Ukraine's documented losses
$588B+
Reconstruction cost estimate (2025), which already exceeds total frozen RSA, meaning Russia's debt is larger than the assets
Four years of immobilization
No deal
Multiple rounds of negotiation have not produced a ceasefire, despite assets remaining frozen as nominal leverage
International law also requires that countermeasures be reversible where possible. Transferred assets could in principle be credited against Russia's reparations obligation, so even in a future settlement, the money remains part of the accounting. What changes is that Ukraine gets resources now rather than waiting for an uncertain future settlement.
Bottom line
The bargaining-chip argument assumes a leverage that has not materialized in four years. Transfer converts the leverage rather than eliminating it.
05
Does it set a dangerous precedent?
The worry: seizing a country's central bank reserves could be used as a template by future governments in less justified circumstances.
Inaction also sets a precedent. Not acting sends a signal too: that a country can invade a neighbor, commit documented war crimes, and eventually get its reserves back because Western governments hesitated.
Precedent of action
Aggression carries material consequences
States that violate fundamental rules of international law face real costs — not just condemnation.
Precedent of inaction
Aggression can be financially absorbed
Aggressors can wait out political hesitation and eventually recover frozen assets with no lasting penalty.

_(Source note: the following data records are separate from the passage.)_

(* ===== verification/TuiRender.v ===== *)
(** * Rendering the text user interface

    The invariant of the library's tables, and that tui_render brings the
    terminal in line with the back buffer. *)

From stdpp Require Import base numbers list strings.
From Stdlib Require Import ZArith Lia.
From S2P Require Import Prelude Effects Buffer TuiScreen TuiDraw TuiWidgets.

(** What the library expects of the terminal: a cell written inside the screen
    is shown from then on, and the size does not change. *)
Class TerminalLaws (T : Type) `{Terminal T} := {
  shows : T -> Z -> Z -> option (Z * Z);
  write_size px py ch a t :
    term_width (write_cell px py ch a t) = term_width t /\ term_height (write_cell px py ch a t) = term_height t;
  write_shows px py ch a t px' py' :
    0 <= px < term_width t -> 0 <= py < term_height t ->
    shows (write_cell px py ch a t) px' py' = if (px' =? px) && (py' =? py) then Some (ch, a) else shows t px' py';
  cursor_size px py v b t :
    term_width (set_cursor px py v b t) = term_width t /\ term_height (set_cursor px py v b t) = term_height t;
  cursor_shows px py v b t px' py' : shows (set_cursor px py v b t) px' py' = shows t px' py'
}.

Section render.

Context {T : Type} `{TerminalLaws T}.

(** ** The invariant *)

(** A widget that can be drawn: its window exists, its item count is within the
    item array, its cursor and scroll position are not negative. *)
Record widget_ok (n : nat) (v : tui_widget) : Prop := {
  ok_parent : exists p, w_parent v = Some p /\ (p < n)%nat;
  ok_items : w_item_count v <= Z.of_nat (length (w_items v));
  ok_cursor : is_type v [TUI_TEXT_INPUT; TUI_PASSWORD_INPUT] = true -> 0 <= w_cursor v /\ 0 <= w_scroll v
}.

Record tables_ok (ws : list tui_window) (vs : list tui_widget) (app : list nat) : Prop := {
  ok_app : Forall (fun i => (i < length ws)%nat) app;
  ok_children : Forall (fun w => Forall (fun c => (c < length vs)%nat) (children w)) ws;
  ok_widgets : Forall (fun v => w_visible v = true -> widget_ok (length ws) v) vs
}.

Definition objs_ok (s : tui T) : Prop := tables_ok (windows s) (widgets s) (app_windows (application s)).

The circumstances here are not easily replicable: Russia's invasion has been condemned by 141 UN member states, documented by multiple international bodies, and is subject to ICC prosecution. A transfer conducted through the International Claims Commission — a formal multilateral mechanism — is a different kind of act than unilateral confiscation. The Iraq precedent (1991–92) shows this can be done without lasting damage to reserve currency confidence.
Bottom line
The precedent concern applies with equal weight in both directions. A legally grounded, multilaterally coordinated transfer substantially limits the precedential scope.